*** Materials provided ***

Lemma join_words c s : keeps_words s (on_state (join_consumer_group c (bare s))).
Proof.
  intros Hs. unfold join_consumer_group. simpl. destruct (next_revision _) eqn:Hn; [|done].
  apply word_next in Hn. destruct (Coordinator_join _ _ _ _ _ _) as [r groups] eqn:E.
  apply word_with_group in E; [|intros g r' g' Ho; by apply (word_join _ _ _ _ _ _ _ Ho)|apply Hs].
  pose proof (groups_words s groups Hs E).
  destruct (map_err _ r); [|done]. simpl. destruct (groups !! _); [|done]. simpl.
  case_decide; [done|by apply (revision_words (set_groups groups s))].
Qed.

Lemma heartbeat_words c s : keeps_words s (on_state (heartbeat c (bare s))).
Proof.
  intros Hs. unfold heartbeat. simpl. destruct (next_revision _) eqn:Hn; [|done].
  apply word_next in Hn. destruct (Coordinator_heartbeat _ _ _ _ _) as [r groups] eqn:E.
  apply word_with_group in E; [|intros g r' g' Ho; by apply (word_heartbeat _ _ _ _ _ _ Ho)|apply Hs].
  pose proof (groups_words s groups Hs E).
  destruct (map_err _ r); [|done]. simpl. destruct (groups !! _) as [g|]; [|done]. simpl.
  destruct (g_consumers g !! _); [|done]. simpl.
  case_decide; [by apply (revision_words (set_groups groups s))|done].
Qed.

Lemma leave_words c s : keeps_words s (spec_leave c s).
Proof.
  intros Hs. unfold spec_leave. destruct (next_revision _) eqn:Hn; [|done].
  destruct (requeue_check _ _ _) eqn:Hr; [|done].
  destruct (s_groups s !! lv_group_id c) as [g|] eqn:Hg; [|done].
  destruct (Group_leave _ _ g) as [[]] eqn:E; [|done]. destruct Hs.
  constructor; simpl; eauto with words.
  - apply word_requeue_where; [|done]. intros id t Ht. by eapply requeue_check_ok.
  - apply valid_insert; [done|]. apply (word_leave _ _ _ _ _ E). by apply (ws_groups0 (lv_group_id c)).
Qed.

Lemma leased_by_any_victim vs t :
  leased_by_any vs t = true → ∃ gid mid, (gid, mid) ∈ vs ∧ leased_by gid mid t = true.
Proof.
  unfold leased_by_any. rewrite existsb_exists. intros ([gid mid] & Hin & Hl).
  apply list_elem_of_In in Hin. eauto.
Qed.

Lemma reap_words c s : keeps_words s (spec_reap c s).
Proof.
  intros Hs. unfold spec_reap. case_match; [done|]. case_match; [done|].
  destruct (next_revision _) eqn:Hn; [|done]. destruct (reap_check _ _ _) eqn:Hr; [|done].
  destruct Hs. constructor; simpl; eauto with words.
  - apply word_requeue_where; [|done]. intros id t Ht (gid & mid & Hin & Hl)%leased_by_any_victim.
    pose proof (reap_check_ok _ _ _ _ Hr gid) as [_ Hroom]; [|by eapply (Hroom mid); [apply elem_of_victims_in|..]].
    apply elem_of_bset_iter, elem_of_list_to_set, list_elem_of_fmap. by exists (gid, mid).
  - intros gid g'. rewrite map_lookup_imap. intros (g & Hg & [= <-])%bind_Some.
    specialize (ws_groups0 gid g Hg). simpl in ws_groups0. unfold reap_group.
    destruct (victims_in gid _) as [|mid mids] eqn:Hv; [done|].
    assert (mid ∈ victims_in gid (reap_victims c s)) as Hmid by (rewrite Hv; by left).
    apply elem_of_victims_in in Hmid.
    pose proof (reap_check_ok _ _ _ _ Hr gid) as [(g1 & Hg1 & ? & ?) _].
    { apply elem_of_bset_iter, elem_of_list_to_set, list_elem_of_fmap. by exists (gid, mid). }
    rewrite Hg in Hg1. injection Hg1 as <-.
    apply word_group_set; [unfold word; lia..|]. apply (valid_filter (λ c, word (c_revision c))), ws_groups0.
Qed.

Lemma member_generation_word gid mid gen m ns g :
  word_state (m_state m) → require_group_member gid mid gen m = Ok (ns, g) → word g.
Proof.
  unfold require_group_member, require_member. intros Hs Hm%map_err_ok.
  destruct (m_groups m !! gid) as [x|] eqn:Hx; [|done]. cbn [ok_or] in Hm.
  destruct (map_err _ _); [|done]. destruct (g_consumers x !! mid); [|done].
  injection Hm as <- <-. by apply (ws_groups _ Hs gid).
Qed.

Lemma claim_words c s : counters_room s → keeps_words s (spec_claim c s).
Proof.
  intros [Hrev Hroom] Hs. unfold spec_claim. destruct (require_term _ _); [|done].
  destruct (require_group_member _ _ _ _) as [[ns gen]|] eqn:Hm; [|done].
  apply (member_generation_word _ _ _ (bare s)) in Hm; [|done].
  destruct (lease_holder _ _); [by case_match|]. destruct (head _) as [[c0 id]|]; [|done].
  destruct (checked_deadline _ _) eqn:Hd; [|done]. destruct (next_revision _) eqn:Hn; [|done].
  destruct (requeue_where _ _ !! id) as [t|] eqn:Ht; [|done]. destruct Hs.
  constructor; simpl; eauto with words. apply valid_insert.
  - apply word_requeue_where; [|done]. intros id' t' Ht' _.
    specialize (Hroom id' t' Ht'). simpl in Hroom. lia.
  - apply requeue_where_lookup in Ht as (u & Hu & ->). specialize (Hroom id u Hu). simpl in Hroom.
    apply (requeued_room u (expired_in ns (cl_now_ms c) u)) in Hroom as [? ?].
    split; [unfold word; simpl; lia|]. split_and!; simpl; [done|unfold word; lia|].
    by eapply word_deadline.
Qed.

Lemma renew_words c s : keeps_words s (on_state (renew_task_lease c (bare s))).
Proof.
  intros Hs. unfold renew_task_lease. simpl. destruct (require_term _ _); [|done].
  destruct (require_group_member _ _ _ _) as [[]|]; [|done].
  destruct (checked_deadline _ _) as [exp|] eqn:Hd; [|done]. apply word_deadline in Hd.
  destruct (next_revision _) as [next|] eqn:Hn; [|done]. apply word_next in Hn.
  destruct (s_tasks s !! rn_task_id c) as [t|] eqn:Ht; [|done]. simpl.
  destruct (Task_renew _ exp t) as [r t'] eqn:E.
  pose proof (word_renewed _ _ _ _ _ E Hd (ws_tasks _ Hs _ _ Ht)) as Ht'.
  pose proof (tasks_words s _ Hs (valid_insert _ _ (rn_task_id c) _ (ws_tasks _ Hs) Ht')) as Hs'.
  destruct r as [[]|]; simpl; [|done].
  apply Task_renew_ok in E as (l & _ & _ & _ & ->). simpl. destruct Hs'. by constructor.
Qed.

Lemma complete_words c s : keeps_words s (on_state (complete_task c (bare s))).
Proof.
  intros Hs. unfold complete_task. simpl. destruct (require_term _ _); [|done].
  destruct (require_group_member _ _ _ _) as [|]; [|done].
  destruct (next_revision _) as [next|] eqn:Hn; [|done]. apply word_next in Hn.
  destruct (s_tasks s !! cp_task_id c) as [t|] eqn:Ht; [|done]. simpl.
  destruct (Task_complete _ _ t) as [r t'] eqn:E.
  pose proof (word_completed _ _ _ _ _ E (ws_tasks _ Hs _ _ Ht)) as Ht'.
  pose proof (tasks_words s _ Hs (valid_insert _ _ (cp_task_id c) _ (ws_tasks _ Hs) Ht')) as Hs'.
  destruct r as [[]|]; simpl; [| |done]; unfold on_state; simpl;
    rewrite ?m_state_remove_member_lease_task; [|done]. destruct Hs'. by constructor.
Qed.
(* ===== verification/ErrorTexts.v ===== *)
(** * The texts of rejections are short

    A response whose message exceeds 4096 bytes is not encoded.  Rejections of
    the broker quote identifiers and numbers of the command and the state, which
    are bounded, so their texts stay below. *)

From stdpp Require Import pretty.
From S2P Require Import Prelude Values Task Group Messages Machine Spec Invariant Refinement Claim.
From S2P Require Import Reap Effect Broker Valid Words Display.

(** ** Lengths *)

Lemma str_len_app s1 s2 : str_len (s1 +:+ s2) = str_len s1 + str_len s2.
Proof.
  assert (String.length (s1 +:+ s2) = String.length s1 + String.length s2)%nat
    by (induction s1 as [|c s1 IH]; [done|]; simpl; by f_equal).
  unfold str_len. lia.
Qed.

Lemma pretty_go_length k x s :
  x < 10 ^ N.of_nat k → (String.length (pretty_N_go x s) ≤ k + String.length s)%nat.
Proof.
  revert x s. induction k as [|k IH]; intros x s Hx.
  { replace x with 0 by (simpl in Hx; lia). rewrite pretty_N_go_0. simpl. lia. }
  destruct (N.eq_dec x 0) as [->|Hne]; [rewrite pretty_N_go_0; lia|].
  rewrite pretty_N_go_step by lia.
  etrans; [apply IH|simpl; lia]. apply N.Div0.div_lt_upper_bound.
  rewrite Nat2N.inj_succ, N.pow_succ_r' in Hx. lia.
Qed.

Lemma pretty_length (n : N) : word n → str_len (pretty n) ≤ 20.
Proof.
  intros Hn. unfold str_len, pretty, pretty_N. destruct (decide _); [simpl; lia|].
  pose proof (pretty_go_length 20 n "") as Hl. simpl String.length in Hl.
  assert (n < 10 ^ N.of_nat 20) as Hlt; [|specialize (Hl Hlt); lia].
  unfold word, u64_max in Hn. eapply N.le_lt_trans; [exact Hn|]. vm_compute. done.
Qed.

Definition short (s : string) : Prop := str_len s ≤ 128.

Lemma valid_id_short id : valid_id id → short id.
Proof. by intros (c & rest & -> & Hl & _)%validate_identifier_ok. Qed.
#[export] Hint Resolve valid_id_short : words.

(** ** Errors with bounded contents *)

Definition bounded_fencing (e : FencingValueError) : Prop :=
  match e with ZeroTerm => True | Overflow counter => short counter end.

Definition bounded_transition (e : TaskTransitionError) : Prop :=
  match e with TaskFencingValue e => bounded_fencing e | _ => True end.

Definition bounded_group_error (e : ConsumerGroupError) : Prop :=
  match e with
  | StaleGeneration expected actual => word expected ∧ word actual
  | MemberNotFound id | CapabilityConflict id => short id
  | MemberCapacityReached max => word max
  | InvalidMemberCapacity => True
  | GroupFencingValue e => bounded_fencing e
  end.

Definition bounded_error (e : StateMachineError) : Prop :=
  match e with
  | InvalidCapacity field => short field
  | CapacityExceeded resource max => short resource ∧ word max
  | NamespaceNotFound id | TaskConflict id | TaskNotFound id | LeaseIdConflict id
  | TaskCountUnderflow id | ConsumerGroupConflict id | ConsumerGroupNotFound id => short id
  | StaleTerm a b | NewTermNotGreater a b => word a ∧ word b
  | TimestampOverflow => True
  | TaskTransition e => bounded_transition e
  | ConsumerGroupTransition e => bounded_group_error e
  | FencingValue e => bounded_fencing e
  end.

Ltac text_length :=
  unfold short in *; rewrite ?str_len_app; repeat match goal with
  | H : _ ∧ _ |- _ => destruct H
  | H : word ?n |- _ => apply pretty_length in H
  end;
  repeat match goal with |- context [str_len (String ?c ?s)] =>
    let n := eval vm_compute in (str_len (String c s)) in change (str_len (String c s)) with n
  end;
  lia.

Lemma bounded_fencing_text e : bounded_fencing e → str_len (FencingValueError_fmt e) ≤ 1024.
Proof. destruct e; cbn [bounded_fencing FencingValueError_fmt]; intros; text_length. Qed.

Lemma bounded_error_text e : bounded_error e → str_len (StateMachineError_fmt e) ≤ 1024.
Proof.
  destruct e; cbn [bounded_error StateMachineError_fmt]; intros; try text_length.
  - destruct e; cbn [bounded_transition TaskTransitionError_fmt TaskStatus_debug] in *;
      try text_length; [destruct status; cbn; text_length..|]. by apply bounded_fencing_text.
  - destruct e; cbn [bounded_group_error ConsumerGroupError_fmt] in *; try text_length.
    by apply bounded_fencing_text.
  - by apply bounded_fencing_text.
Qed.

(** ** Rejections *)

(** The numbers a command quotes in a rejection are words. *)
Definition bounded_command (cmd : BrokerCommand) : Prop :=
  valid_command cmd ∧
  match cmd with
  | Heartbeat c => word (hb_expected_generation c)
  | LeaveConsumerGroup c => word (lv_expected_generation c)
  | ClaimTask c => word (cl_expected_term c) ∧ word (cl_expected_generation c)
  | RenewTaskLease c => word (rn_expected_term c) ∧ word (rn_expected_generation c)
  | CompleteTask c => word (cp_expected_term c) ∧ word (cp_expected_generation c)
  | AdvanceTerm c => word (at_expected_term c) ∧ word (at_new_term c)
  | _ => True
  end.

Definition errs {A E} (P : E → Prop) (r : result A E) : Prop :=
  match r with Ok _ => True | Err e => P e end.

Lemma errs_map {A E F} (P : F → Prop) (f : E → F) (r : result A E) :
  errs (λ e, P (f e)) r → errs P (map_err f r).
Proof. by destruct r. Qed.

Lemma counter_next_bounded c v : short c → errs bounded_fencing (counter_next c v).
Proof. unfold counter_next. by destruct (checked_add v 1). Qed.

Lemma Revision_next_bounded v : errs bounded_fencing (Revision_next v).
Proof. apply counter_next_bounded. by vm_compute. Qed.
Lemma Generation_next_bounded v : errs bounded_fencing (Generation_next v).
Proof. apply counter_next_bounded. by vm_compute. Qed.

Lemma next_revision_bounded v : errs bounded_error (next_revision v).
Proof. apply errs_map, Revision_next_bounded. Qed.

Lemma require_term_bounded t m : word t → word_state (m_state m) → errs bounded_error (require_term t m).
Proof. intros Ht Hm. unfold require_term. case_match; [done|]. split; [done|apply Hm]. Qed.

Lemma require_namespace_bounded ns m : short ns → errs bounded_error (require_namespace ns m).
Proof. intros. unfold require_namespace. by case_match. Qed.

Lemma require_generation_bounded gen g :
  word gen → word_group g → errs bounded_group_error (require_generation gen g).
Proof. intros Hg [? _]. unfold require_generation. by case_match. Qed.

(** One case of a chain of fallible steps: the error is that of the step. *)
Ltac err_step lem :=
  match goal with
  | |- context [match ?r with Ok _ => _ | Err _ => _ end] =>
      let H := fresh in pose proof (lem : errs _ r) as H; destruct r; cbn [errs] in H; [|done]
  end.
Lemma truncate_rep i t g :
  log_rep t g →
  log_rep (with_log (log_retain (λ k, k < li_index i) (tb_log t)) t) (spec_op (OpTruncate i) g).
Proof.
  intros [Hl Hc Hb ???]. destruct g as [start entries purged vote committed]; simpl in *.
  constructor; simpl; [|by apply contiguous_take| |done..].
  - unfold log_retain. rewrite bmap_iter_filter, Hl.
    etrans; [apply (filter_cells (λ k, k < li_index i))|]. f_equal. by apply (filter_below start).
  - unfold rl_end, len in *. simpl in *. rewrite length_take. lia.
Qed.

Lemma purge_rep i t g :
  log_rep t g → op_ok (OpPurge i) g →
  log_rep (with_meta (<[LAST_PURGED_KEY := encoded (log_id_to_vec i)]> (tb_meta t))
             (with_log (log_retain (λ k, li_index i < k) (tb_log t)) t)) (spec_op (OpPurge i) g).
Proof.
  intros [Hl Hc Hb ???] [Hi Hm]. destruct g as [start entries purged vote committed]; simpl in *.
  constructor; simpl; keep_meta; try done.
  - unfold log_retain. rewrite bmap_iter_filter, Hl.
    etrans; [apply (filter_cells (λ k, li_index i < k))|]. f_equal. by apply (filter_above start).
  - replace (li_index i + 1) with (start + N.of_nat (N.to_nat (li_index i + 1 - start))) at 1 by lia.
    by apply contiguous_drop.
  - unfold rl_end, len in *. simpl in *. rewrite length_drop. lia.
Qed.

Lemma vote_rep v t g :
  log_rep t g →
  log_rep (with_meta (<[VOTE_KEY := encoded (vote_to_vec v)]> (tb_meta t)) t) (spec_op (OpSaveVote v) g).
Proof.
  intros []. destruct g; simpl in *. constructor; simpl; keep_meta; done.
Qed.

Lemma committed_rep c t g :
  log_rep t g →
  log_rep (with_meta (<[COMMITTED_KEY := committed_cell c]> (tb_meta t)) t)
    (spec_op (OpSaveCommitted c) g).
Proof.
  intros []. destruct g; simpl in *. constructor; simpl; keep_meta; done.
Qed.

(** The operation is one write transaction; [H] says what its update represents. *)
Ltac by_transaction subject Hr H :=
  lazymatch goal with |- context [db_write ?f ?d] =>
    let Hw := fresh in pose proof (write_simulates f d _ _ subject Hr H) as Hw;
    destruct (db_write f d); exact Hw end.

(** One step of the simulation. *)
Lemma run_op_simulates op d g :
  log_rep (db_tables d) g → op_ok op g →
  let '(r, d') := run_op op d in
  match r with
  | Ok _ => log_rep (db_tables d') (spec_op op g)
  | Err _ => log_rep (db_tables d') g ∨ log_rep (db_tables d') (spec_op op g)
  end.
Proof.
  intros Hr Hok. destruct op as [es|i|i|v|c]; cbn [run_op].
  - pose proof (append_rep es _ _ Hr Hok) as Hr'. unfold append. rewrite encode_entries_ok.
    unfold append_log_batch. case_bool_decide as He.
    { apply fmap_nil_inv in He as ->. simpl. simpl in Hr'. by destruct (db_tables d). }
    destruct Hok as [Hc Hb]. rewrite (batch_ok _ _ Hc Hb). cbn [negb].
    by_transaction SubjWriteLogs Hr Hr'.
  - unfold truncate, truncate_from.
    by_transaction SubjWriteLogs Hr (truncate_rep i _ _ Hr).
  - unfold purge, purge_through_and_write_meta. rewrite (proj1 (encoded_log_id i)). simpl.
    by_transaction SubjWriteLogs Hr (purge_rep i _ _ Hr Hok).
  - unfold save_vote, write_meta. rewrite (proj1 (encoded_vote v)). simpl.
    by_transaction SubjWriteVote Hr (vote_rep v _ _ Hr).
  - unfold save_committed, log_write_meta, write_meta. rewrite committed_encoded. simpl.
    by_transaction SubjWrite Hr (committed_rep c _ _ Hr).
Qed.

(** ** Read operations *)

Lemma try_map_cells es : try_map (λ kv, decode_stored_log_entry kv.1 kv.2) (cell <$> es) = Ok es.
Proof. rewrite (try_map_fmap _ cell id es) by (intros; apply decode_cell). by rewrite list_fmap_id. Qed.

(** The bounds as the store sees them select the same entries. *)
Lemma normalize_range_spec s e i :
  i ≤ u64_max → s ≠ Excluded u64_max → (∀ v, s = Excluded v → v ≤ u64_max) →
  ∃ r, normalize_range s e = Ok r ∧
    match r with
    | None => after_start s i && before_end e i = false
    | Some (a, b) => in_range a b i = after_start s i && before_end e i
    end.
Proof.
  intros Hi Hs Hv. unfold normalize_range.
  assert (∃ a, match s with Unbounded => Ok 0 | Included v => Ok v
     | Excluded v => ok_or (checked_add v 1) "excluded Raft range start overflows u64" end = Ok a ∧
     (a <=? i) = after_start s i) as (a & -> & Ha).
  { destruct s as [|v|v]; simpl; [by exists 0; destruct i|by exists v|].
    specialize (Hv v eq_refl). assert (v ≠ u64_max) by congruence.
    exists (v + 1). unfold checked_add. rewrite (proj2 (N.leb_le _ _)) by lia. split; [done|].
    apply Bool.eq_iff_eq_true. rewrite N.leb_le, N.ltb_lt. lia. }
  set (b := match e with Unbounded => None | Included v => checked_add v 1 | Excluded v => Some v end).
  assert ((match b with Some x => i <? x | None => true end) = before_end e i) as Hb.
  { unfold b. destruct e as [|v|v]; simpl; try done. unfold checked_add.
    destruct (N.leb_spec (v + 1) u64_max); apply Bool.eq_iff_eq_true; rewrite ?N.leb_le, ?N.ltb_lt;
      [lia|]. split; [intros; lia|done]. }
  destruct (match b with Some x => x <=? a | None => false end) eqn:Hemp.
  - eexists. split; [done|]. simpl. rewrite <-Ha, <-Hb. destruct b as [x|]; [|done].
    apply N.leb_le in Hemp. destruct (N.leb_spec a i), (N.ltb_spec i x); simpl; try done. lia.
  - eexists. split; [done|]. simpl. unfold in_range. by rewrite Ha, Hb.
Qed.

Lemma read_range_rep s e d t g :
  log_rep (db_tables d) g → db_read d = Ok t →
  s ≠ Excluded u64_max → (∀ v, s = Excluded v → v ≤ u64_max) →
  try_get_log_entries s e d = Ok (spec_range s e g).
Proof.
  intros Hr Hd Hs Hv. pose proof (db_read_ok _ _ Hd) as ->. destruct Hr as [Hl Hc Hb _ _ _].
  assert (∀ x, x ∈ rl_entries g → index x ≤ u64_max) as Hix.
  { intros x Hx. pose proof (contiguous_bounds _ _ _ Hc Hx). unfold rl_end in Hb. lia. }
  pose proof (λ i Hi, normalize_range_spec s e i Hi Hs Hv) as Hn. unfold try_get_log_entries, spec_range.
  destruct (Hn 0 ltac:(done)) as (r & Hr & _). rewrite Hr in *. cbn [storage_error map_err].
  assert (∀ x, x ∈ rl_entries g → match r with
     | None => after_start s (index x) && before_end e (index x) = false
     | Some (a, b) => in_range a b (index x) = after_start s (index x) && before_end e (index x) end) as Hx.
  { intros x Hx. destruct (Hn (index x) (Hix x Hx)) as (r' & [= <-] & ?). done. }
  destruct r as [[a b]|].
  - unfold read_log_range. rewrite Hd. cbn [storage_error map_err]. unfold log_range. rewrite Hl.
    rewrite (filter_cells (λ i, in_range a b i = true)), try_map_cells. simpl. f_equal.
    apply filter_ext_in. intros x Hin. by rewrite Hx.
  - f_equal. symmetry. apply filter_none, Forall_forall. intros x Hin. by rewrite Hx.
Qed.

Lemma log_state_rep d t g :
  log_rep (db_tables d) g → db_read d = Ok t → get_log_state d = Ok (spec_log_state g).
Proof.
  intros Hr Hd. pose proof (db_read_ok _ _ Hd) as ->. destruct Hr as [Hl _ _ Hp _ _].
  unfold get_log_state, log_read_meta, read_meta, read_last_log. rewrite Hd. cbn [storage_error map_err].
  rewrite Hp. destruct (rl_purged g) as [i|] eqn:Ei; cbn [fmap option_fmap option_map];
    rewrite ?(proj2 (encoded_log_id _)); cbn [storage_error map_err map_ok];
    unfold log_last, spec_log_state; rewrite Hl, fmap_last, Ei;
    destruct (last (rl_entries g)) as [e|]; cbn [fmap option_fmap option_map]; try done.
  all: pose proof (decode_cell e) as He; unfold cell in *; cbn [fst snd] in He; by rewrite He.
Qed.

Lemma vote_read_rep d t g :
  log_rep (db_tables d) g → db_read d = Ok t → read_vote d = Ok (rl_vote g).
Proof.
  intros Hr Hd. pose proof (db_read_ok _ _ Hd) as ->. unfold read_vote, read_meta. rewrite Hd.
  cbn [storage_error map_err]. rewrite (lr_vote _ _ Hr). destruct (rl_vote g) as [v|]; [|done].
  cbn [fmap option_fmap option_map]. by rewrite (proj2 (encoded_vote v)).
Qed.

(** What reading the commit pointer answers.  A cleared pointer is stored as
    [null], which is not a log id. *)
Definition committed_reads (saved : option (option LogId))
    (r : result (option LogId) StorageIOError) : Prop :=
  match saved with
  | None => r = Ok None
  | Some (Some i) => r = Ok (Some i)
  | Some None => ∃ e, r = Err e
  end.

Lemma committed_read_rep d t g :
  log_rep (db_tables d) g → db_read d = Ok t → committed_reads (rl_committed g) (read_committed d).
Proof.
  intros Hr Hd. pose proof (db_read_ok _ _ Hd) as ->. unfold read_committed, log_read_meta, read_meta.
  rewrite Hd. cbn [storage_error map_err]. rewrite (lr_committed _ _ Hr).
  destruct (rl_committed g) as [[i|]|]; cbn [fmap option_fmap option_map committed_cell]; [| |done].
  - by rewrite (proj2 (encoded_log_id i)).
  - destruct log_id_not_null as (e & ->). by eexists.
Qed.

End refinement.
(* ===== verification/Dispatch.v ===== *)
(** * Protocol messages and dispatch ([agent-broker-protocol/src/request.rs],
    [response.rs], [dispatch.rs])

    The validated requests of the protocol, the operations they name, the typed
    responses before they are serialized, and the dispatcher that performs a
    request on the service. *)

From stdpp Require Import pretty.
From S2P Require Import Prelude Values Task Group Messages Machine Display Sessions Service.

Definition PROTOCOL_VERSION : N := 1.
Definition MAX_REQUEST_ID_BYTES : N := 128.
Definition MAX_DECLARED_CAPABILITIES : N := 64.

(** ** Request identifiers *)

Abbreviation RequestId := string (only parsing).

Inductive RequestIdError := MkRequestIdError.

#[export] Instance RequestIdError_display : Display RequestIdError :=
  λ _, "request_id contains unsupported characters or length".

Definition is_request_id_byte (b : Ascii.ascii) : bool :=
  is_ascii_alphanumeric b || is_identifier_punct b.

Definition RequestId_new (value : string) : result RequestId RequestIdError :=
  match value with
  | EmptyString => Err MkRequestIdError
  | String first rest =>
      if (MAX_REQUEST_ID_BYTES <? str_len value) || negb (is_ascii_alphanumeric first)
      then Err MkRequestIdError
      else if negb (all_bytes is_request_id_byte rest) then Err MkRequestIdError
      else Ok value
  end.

*** End of Materials provided ***

■ **Exercise brief**
Whenever a line includes the word "repeat", pull it out of the entries.

■ **Solution to this problem**
  unfold short in *; rewrite ?str_len_app; repeat match goal with
  repeat match goal with |- context [str_len (String ?c ?s)] =>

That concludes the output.